Given Data / Assumptions:

• The environment is a Windows 2000 Active Directory forest with multiple domains.
• Users performing similar tasks exist in different domains.
• You want to use a single group to organize these users and assign permissions.
• The group must be able to contain members from multiple domains.

Concept / Approach:
Windows 2000 defines three main group scopes: global, domain local and universal. Global groups primarily contain users from the same domain and can be granted permissions in any domain. Domain local groups can include members from any trusted domain but their permissions are applied only within their own domain. Universal groups can include users and global groups from any domain in the forest and can be granted permissions anywhere in the forest. For a single group that can include users from multiple domains, the universal group scope is the appropriate choice.

Step-by-Step Solution:
Step 1: Identify the requirement that the group must contain users from several domains.Step 2: Recall that global groups can only contain accounts from their own domain, so they do not satisfy the requirement alone.Step 3: Understand that domain local groups can contain members from multiple domains but are used to assign permissions within a single domain, not to act as a single organizing group for the entire forest.Step 4: Determine that universal groups are designed exactly for forest wide membership, allowing accounts from any domain in the forest.Step 5: Recognize that built in special groups such as Everyone or Authenticated Users are not suitable as custom security groups for specific job roles.Step 6: Conclude that a universal group is the best choice for organizing users from multiple domains.
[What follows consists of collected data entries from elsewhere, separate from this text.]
(** * Twitchify: the HTTP / token-lifecycle core ([twitch/http.py])

    A shallow embedding of [HTTPClient] and of what it needs from Python and
    from aiohttp, followed by the properties of the request pipeline, of the
    token validator / refresher, of the background refresh loop and of the
    resource endpoints.

    Conventions of the embedding.
    - A coroutine is a function of the world it runs in: it takes the current
      state of the client object and of the observable traces and gives an
      outcome together with the new state.  Awaiting is sequencing.
    - Everything outside the class is an oracle: the [k]-th request put on the
      wire is answered by [net env k], the [k]-th reading of [time()] is
      [clock env k].  A property proved for every [env] holds for every run.
    - [while True] loops take fuel; running out of it is the outcome
      [OutOfFuel], which is neither a result nor an exception.
    - [_logger.debug], [_logger.info] and [_logger.error] calls are left out;
      [_logger.warning] calls are recorded. *)

From Stdlib Require Import ZArith Lia.
From stdpp Require Import gmap strings list.

Open Scope string_scope.
Open Scope list_scope.
Open Scope Z_scope.

(** ** Decoded JSON values

    What [response.json()] gives: [None], [bool], [int], [str], [list] and
    [dict] with string keys.  Numbers are integers (the provider reports whole
    seconds and ids are strings). *)

#[local] Set Warnings "-register-all".

Inductive json : Type :=
| JNull
| JBool (b : bool)
| JNum (n : Z)
| JStr (s : string)
| JList (items : list json)
| JObj (fields : gmap string json).

(** ** Exceptions *)

(** The errors from outside the taxonomy: the built-in errors of the Python
    expressions in [http.py], and the two errors of the transport that are no
    [OSError].  aiohttp's [ServerDisconnectedError] derives from
    [ClientConnectionError] only, and [asyncio.TimeoutError] is a plain
    [Exception] on the Python versions [setup.py] declares (3.8 to 3.10). *)
Inductive Builtin : Type :=
| TypeError | KeyError | IndexError | AttributeError | RuntimeError
| ServerDisconnectedError | TimeoutError.

(** Modelled from the spec: the exception classes of [twitch/errors.py], which
    [http.py] imports and which is not among the sources.  The taxonomy of
    section 7 with the arguments [http.py] constructs them with, next to the
    [OSError] of the transport and the built-in errors.  [except] clauses
    match them as unrelated classes: none of the taxonomy derives from
    [OSError], nor from another class that [http.py] catches. *)
Inductive Exn : Type :=
| BadRequest
| Unauthorized (message : option string)
| Forbidden (message : option string)
| NotFound
| TwitchServerError
| UnknownError
| HTTPException
| SubscriptionError (subscription version : string)
| OSError
| PyError (kind : Builtin).

(** Modelled from the spec: which failures are the typed ones of the error
    taxonomy (section 7) that an endpoint caller is meant to see. *)
Definition typed (e : Exn) : bool :=
  match e with
  | BadRequest | Unauthorized _ | Forbidden _ | NotFound | TwitchServerError
  | UnknownError | HTTPException | SubscriptionError _ _ => true
  | OSError | PyError _ => false
  end.

(** ** Routes *)

Record Route : Type := { method : string; url : string }.

Definition BASE_ROUTE : string := "https://api.twitch.tv/helix/".
(* ===== verification/RowStore.v ===== *)
(** * The row store ([storage/storage_formats/row_store.cpp])

    Tables made of numbered pages with a fixed number of row slots: insertion fills the current page
    and opens a new one, deletion closes the gap within its page. *)

From S2P Require Import Prelude Text.
Local Open Scope Z_scope.

(** A row holds its fields. *)
Abbreviation Row := (list string) (only parsing).

(** ** Pages *)

Record Page : Type := MkPage { pageSize : Z; rows : list (list string); rowCount : Z }.

Definition newPage (size : Z) : Page := MkPage size [] 0.

(** [rowCount++] stays within [pageSize], which is an [int]. *)
Definition page_insertRow (row : Row) (p : Page) : Page * bool :=
  if rowCount p >=? pageSize p then (p, false)
  else (MkPage (pageSize p) (rows p ++ [row]) (rowCount p + 1), true).

Definition page_deleteRow (rowIndex : Z) (p : Page) : Page * bool :=
  if (rowIndex <? 0) || (rowIndex >=? rowCount p) then (p, false)
  else (MkPage (pageSize p) (delete (Z.to_nat rowIndex) (rows p)) (rowCount p - 1), true).

Definition page_getRow (rowIndex : Z) (p : Page) : option Row :=
  if (rowIndex <? 0) || (rowIndex >=? rowCount p) then None else rows p !! Z.to_nat rowIndex.

(** ** Tables *)

Record Table : Type := MkTable {
  pages : gmap Z Page;
  table_pageSize : Z;
  currentPageId : Z
}.

Definition newTable (size : Z) : Table := MkTable {[ 0 := newPage size ]} size 0.

Definition set_page (i : Z) (p : Page) (t : Table) : Table :=
  MkTable (<[i := p]> (pages t)) (table_pageSize t) (currentPageId t).

(** A full current page opens the next one. *)
Definition table_insertRow (row : Row) : prog Table bool := fun t =>
  match pages t !! currentPageId t with
  | None => (t, Undef null_pointer)
  | Some p =>
      let '(p', ok) := page_insertRow row p in
      if ok then (set_page (currentPageId t) p' t, Ret true)
      else if currentPageId t =? int_max then (t, Undef signed_overflow)
      else
        let id := currentPageId t + 1 in
        let '(q, ok) := page_insertRow row (newPage (table_pageSize t)) in
        (set_page id q (MkTable (pages t) (table_pageSize t) id), Ret ok)
  end.

Definition table_deleteRow (pageId rowIndex : Z) (t : Table) : Table * bool :=
  match pages t !! pageId with
  | None => (t, false)
  | Some p => let '(p', ok) := page_deleteRow rowIndex p in (set_page pageId p' t, ok)
  end.

Definition table_getRow (pageId rowIndex : Z) (t : Table) : option Row :=
  pages t !! pageId ≫= page_getRow rowIndex.

(** The sum of the row counts, in the order in which the unordered map lists its pages. *)
Fixpoint sum_rows (ps : list (Z * Page)) (total : Z) : outcome Z :=
  match ps with
  | [] => Ret total
  | (_, p) :: ps => if total + rowCount p >? int_max then Undef signed_overflow
                    else sum_rows ps (total + rowCount p)
  end.
Definition getRowCount (order : gmap Z Page -> list (Z * Page)) (t : Table) : outcome Z :=
  sum_rows (order (pages t)) 0.

(** ** The store *)

Abbreviation RowStore := (gmap string Table) (only parsing).

(** What a call of the store reports. *)
Inductive report : Type :=
| TableExists
| TableCreated
| NoTable
| Inserted
| RowDeleted (ok : bool)
| RowFound (row : option (list string)).

Definition createTable (name : string) (size : Z) (s : RowStore) : RowStore * report :=
  match s !! name with
  | Some _ => (s, TableExists)
  | None => (<[name := newTable size]> s, TableCreated)
  end.

(** The result of [Table::insertRow] is ignored. *)
Definition insertRow (name : string) (row : Row) : prog RowStore report := fun s =>
  match s !! name with
  | None => (s, Ret NoTable)
  | Some t =>
      match table_insertRow row t with
      | (t', Ret _) => (<[name := t']> s, Ret Inserted)
      | (t', Throw e) => (<[name := t']> s, Throw e)
      | (t', Hang) => (<[name := t']> s, Hang)
      | (t', Undef u) => (<[name := t']> s, Undef u)
      end
  end.

Definition deleteRow (name : string) (pageId rowIndex : Z) (s : RowStore) : RowStore * report :=
  match s !! name with
  | None => (s, NoTable)
  | Some t => let '(t', ok) := table_deleteRow pageId rowIndex t in (<[name := t']> s, RowDeleted ok)
  end.

Definition getRow (name : string) (pageId rowIndex : Z) (s : RowStore) : report :=
  match s !! name with
  | None => NoTable
  | Some t => RowFound (table_getRow pageId rowIndex t)
  end.

(** ** The abstract store: every table is a list of pages, every page a list of rows *)

Record atable : Type := MkA { a_size : Z; a_pages : list (list (list string)) }.

Definition a_insert (row : Row) (t : atable) : atable :=
  let n := (length (a_pages t) - 1)%nat in
  MkA (a_size t)
    (if bool_decide (Z.of_nat (length (default [] (a_pages t !! n))) < a_size t)
     then alter (fun p => p ++ [row]) n (a_pages t)
     else a_pages t ++ [if bool_decide (0 < a_size t) then [row] else []]).

Definition a_lookup (pageId rowIndex : Z) (t : atable) : option Row :=
  if bool_decide (0 <= pageId /\ 0 <= rowIndex)
  then a_pages t !! Z.to_nat pageId ≫= (fun p => p !! Z.to_nat rowIndex) else None.

Definition a_delete (pageId rowIndex : Z) (t : atable) : atable :=
  match a_lookup pageId rowIndex t with
  | Some _ => MkA (a_size t) (alter (delete (Z.to_nat rowIndex)) (Z.to_nat pageId) (a_pages t))
  | None => t
  end.

Inductive store_op : Type :=
| OCreate (name : string) (size : Z)
| OInsert (name : string) (row : list string)
| ODelete (name : string) (pageId rowIndex : Z)
| OGet (name : string) (pageId rowIndex : Z).

Definition store_step (o : store_op) : prog RowStore report :=
  match o with
  | OCreate n size => fun s => let '(s', r) := createTable n size s in (s', Ret r)
  | OInsert n row => insertRow n row
  | ODelete n p i => fun s => let '(s', r) := deleteRow n p i s in (s', Ret r)
  | OGet n p i => fun s => (s, Ret (getRow n p i s))
  end.

Definition spec_step (o : store_op) (m : gmap string atable) : gmap string atable * report :=
  match o with
  | OCreate n size =>
      match m !! n with Some _ => (m, TableExists) | None => (<[n := MkA size [[]]]> m, TableCreated) end
  | OInsert n row =>
      match m !! n with Some t => (<[n := a_insert row t]> m, Inserted) | None => (m, NoTable) end
  | ODelete n p i =>
      match m !! n with
      | Some t => (<[n := a_delete p i t]> m, RowDeleted (bool_decide (is_Some (a_lookup p i t))))
      | None => (m, NoTable)
      end
  | OGet n p i => (m, match m !! n with Some t => RowFound (a_lookup p i t) | None => NoTable end)
  end.

Fixpoint store_run (os : list store_op) : prog RowStore (list report) :=
  match os with
  | [] => prog_ret []
  | o :: os => (let! r := store_step o in let! rs := store_run os in prog_ret (r :: rs))%prog
  end.

Fixpoint spec_run (os : list store_op) (m : gmap string atable) : gmap string atable * list report :=
  match os with
  | [] => (m, [])
  | o :: os =>
      let '(m, r) := spec_step o m in
      let '(m, rs) := spec_run os m in (m, r :: rs)
  end.

Example main_reports :
  snd (store_run [OCreate "Users" 3; OInsert "Users" ["1"]; OInsert "Users" ["2"]; OInsert "Users" ["3"];
                  OInsert "Users" ["4"]; OGet "Users" 0 1; ODelete "Users" 0 1; OGet "Users" 0 1; OGet "Users" 1 0] ∅) =
    Ret [TableCreated; Inserted; Inserted; Inserted; Inserted; RowFound (Some ["2"]); RowDeleted true;
         RowFound (Some ["3"]); RowFound (Some ["4"])].
Proof. vm_compute. reflexivity. Qed.

(** ** Refinement *)

Definition full_page (size : Z) (r : list (list string)) : Page := MkPage size r (Z.of_nat (length r)).

Record table_rel (t : Table) (a : atable) : Prop := {
  tr_size : table_pageSize t = a_size a;
  tr_cur : currentPageId t = Z.of_nat (length (a_pages a)) - 1;
  tr_ne : a_pages a ≠ [];
  tr_pages i : pages t !! i =
    if bool_decide (0 <= i) then full_page (a_size a) <$> a_pages a !! Z.to_nat i else None
}.

Lemma newTable_rel size : table_rel (newTable size) (MkA size [[]]).
Proof.
  split; try done. intros i. cbn [newTable pages a_pages a_size]. rewrite lookup_singleton.
  case_decide as E; [subst; by rewrite bool_decide_eq_true_2|]. case_bool_decide; [|done].
  destruct (Z.to_nat i) as [|[|n]] eqn:En; [lia|done|done].
Qed.

(** Replacing page [i] on both sides. *)
Lemma set_page_rel t a i r :
  table_rel t a -> (i < length (a_pages a))%nat ->
  table_rel (set_page (Z.of_nat i) (full_page (a_size a) r) t) (MkA (a_size a) (<[i := r]> (a_pages a))).
Proof.
  intros [Hs Hc Hne Hp] Hi. split; cbn [set_page pages table_pageSize currentPageId a_size a_pages]; try done.
  - by rewrite length_insert.
  - destruct (a_pages a); [done|]. by destruct i.
  - intros j. rewrite lookup_insert, Hp, list_lookup_insert. case_decide as E.
    + subst j. rewrite bool_decide_eq_true_2, Nat2Z.id by lia. by rewrite decide_True.
    + case_bool_decide as Ej; [|done]. rewrite decide_False; [done|]. lia.
Qed.

Lemma page_index a : a_pages a ≠ [] -> exists p, a_pages a !! (length (a_pages a) - 1)%nat = Some p.
Proof.
  intros Hne. apply lookup_lt_is_Some_2. destruct (a_pages a); [done|]. simpl. lia.
Qed.

Lemma table_insert_ok row t a :
  table_rel t a -> Z.of_nat (length (a_pages a)) <= int_max ->
  exists t' b, table_insertRow row t = (t', Ret b) /\ table_rel t' (a_insert row a).
Proof.
  intros Ht Hlen. pose proof Ht as [Hs Hc Hne Hp]. destruct (page_index a Hne) as [p Hlast].
  assert (Hpos : (0 < length (a_pages a))%nat) by (destruct (a_pages a); [done|simpl; lia]).
  assert (Hcur : pages t !! currentPageId t = Some (full_page (a_size a) p)).
  { rewrite Hp, Hc, bool_decide_eq_true_2 by lia.
    replace (Z.to_nat (Z.of_nat (length (a_pages a)) - 1)) with (length (a_pages a) - 1)%nat by lia. by rewrite Hlast. }
  unfold table_insertRow. rewrite Hcur. unfold page_insertRow at 1, a_insert. cbn [full_page rowCount pageSize rows].
  rewrite Hlast. cbn [default from_option id]. rewrite Z.geb_leb. destruct (_ <=? _) eqn:Efull.
  - apply Z.leb_le in Efull. rewrite bool_decide_eq_false_2 by lia.
    assert (Eov : (currentPageId t =? int_max) = false) by (apply Z.eqb_neq; lia). rewrite Eov.
    assert (Hnew : exists b, page_insertRow row (newPage (table_pageSize t)) =
      (full_page (a_size a) (if bool_decide (0 < a_size a) then [row] else []), b)).
    { unfold page_insertRow. cbn [newPage rowCount pageSize rows]. rewrite Hs, Z.geb_leb. destruct (_ <=? _) eqn:E0.
      - apply Z.leb_le in E0. rewrite bool_decide_eq_false_2 by lia. by eexists.
      - apply Z.leb_gt in E0. rewrite bool_decide_eq_true_2 by lia. by eexists. }
    destruct Hnew as [b ->]. eexists _, b. split; [done|].
    set (r := if bool_decide (0 < a_size a) then [row] else []).
    split; cbn [set_page pages table_pageSize currentPageId a_size a_pages]; try done.
    + rewrite length_app. simpl. lia.
    + by destruct (a_pages a).
    + intros j. rewrite lookup_insert, Hp. case_decide as E.
      * subst j. rewrite bool_decide_eq_true_2 by lia.
        replace (Z.to_nat (currentPageId t + 1)) with (length (a_pages a)) by lia. by rewrite list_lookup_middle.
      * case_bool_decide as Ej; [|done]. f_equal. destruct (decide (Z.to_nat j < length (a_pages a))%nat).
        -- by rewrite lookup_app_l.
        -- rewrite lookup_ge_None_2 by lia. symmetry. apply lookup_ge_None_2. rewrite length_app. simpl. lia.
  - apply Z.leb_gt in Efull. rewrite bool_decide_eq_true_2 by lia. eexists _, true. split; [done|].
    pose proof (set_page_rel t a (length (a_pages a) - 1) (p ++ [row]) Ht ltac:(lia)) as H.
    rewrite Hc. replace (Z.of_nat (length (a_pages a)) - 1) with (Z.of_nat (length (a_pages a) - 1)) by lia.
    assert (Ealt : alter (fun p => p ++ [row]) (length (a_pages a) - 1)%nat (a_pages a) =
      <[(length (a_pages a) - 1)%nat := p ++ [row]]> (a_pages a)).
    { apply list_eq. intros j. rewrite list_lookup_insert, list_lookup_alter. case_decide as E; subst.
      - by rewrite Hlast, decide_True by lia.
      - rewrite decide_False; [done|tauto]. }
    rewrite Ealt. unfold full_page in H. rewrite length_app in H. simpl in H.
    replace (Z.of_nat (length p) + 1) with (Z.of_nat (length p + 1)) by lia. exact H.
Qed.

Lemma table_get_ok p i t a : table_rel t a -> table_getRow p i t = a_lookup p i a.
Proof.
  intros [Hs Hc Hne Hp]. unfold table_getRow, a_lookup. rewrite Hp. destruct (decide (0 <= p)) as [H0|H0].
  - rewrite bool_decide_eq_true_2 by done. destruct (a_pages a !! Z.to_nat p) as [r|]; cbn; [|by case_bool_decide].
    unfold page_getRow. cbn [full_page rowCount rows]. rewrite Z.geb_leb.
    destruct (i <? 0) eqn:Ei; [apply Z.ltb_lt in Ei; rewrite bool_decide_eq_false_2 by lia; done|].
    apply Z.ltb_ge in Ei. rewrite bool_decide_eq_true_2 by done. cbn [orb].
    destruct (_ <=? i) eqn:El; [|done]. apply Z.leb_le in El. symmetry. apply lookup_ge_None_2. lia.
  - rewrite !bool_decide_eq_false_2 by tauto. done.
Qed.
Verification / Alternative check:
Best practice in multi domain environments often follows the A G U D L P model: place user Accounts in Global groups, nest them into Universal groups (where appropriate), then place universal groups into Domain Local groups and assign Permissions. In this pattern, universal groups serve as forest wide containers for similar users. This aligns perfectly with the requirement in the question to use a single group across domains.

Why Other Options Are Wrong:
Global groups cannot include users from different domains; they are limited to accounts in their own domain. Domain Local groups can include members from multiple domains but are intended for resource access in a single domain rather than for global organisation of users. Built in special groups are predefined and not meant to represent specific job roles or to be managed as custom security groups.

Common Pitfalls:
Many students confuse where group membership comes from versus where permissions are assigned. It is easy to mix up the rules for global, domain local and universal scopes. Remembering that universal groups are forest wide in both membership and permission assignment helps avoid these mistakes. Administrators should also consider replication impact, because membership changes in universal groups are replicated to global catalog servers throughout the forest.

Final Answer:
The correct group type to organise users from multiple domains is a Universal group.